Transcribe the records word for word, beginning with the first line and ending with the line that contains "Definition kHeaderLen : Z := 4."; include nothing else.

Dataset entries
◇ ◇ ◇
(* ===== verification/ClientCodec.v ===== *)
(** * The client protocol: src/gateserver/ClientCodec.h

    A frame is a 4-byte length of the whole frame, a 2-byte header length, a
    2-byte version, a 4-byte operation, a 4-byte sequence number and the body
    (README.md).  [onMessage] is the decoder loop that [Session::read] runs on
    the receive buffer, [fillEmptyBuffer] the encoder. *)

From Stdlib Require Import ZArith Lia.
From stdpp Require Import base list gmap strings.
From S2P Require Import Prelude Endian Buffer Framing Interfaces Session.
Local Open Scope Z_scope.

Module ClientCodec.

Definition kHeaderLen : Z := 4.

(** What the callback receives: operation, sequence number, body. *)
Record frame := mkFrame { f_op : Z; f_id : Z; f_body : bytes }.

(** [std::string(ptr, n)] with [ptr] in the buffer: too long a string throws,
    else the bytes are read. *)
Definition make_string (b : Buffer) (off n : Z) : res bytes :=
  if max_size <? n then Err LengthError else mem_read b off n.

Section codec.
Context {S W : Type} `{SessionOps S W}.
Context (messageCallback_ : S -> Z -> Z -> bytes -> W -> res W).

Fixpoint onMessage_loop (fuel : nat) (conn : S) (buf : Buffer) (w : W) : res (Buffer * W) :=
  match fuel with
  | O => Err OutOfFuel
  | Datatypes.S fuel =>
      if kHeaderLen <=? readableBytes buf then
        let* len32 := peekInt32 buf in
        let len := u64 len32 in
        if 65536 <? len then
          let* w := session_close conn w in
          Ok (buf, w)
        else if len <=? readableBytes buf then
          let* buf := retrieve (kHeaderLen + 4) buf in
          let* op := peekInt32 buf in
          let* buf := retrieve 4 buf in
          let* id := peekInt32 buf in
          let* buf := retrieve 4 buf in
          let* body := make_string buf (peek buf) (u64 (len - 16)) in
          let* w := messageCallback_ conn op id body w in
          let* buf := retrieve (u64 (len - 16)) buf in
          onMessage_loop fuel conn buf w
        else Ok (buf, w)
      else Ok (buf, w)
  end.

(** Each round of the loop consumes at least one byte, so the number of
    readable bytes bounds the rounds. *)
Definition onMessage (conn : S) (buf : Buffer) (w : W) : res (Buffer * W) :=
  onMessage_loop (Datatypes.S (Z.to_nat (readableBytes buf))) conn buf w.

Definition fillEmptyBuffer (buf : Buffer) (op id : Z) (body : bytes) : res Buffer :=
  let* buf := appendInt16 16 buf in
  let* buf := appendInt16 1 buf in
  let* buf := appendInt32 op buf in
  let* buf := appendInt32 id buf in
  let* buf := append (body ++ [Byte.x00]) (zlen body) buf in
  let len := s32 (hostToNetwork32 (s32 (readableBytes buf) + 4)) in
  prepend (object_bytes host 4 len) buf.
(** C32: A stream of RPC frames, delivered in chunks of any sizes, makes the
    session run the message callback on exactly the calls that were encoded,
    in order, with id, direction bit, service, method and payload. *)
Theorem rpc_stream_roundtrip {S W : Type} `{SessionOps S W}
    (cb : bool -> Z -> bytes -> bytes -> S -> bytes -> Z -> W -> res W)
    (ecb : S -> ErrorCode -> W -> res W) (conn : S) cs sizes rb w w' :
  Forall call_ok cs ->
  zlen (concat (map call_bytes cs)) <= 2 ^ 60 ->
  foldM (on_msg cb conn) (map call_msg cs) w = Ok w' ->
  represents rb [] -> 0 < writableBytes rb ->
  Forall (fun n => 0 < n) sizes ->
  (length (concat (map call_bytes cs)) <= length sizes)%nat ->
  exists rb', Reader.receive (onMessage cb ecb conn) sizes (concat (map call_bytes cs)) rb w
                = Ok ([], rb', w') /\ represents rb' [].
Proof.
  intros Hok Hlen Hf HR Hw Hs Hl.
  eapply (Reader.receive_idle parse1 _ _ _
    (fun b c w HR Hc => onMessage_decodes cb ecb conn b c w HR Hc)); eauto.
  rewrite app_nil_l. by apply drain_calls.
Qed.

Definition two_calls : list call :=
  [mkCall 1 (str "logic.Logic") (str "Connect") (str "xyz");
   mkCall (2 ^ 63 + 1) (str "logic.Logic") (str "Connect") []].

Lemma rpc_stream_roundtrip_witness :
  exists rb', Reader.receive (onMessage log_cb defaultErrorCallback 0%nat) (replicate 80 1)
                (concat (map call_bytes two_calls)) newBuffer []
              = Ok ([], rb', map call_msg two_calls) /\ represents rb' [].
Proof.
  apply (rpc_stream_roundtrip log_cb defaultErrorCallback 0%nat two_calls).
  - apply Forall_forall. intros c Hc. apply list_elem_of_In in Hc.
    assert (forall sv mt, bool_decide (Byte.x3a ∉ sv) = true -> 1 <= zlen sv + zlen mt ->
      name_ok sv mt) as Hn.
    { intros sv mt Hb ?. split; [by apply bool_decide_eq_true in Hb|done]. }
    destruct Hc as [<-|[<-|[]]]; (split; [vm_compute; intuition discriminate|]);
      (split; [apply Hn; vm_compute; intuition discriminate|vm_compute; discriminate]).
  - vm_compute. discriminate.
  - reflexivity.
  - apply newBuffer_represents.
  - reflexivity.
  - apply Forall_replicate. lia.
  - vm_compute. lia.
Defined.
◇ ◇ ◇
### Response for this exercise
(* ===== verification/ClientCodec.v ===== *)
(** * The client protocol: src/gateserver/ClientCodec.h

    A frame is a 4-byte length of the whole frame, a 2-byte header length, a
    2-byte version, a 4-byte operation, a 4-byte sequence number and the body
    (README.md).  [onMessage] is the decoder loop that [Session::read] runs on
    the receive buffer, [fillEmptyBuffer] the encoder. *)

From Stdlib Require Import ZArith Lia.
From stdpp Require Import base list gmap strings.
From S2P Require Import Prelude Endian Buffer Framing Interfaces Session.
Local Open Scope Z_scope.

Module ClientCodec.

Definition kHeaderLen : Z := 4.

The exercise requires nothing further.